#[global] Instance ref_table_dec filt1 filt2 (t : Table) :
  Decision (ref_table filt1 filt2 t).
Proof.
  refine (cast_if (decide (table_wf t ∧ is_Some (float_col t "ra_in") ∧
                           is_Some (float_col t "dec_in") ∧
                           is_Some (float_col t filt1) ∧
                           is_Some (float_col t filt2))));
    by rewrite ref_table_alt.
Defined.

#[global] Instance column_eq_dec `{!EqDecision Coord} : EqDecision column.
Proof. solve_decision. Defined.

#[global] Instance Table_eq_dec `{!EqDecision Coord} : EqDecision Table.
Proof. solve_decision. Defined.

#[global] Instance value_eq_dec `{!EqDecision Coord} : EqDecision value.
Proof. solve_decision. Defined.

Lemma valid_detectionb_spec shape0 (r : gmap string value) :
  valid_detectionb shape0 r = true ↔ valid_detection shape0 r.
Proof.
  unfold valid_detectionb, valid_detection, strictly_inside. split.
  - destruct (r !! "x_fit") as [[x| | |]|]; try done.
    destruct (r !! "y_fit") as [[y| | |]|]; try done.
    destruct (r !! "flux_fit") as [[f| | |]|]; try done.
    rewrite !andb_true_iff. intros ((((?&?)&?)&?)&?). by exists x, y, f.
  - intros (x & y & f & -> & -> & -> & (?&?&?&?) & ?).
    rewrite !andb_true_iff. tauto.
Qed.

#[global] Instance valid_detection_dec shape0 (r : gmap string value) :
  Decision (valid_detection shape0 r).
Proof.
  refine (cast_if (decide (valid_detectionb shape0 r = true)));
    by rewrite <- valid_detectionb_spec.
Defined.

End Decidable.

◇ ◇ ◇ ◇ ◇

What is required: Exactly the lines running from the top of the records to the line that contains "#[global] Instance value_eq_dec", inclusive, must be set down, and nothing more.

Your response:
#[global] Instance ref_table_dec filt1 filt2 (t : Table) :
  Decision (ref_table filt1 filt2 t).
Proof.
  refine (cast_if (decide (table_wf t ∧ is_Some (float_col t "ra_in") ∧
                           is_Some (float_col t "dec_in") ∧
                           is_Some (float_col t filt1) ∧
                           is_Some (float_col t filt2))));
    by rewrite ref_table_alt.
Defined.

#[global] Instance column_eq_dec `{!EqDecision Coord} : EqDecision column.
Proof. solve_decision. Defined.

#[global] Instance Table_eq_dec `{!EqDecision Coord} : EqDecision Table.
Proof. solve_decision. Defined.

#[global] Instance value_eq_dec `{!EqDecision Coord} : EqDecision value.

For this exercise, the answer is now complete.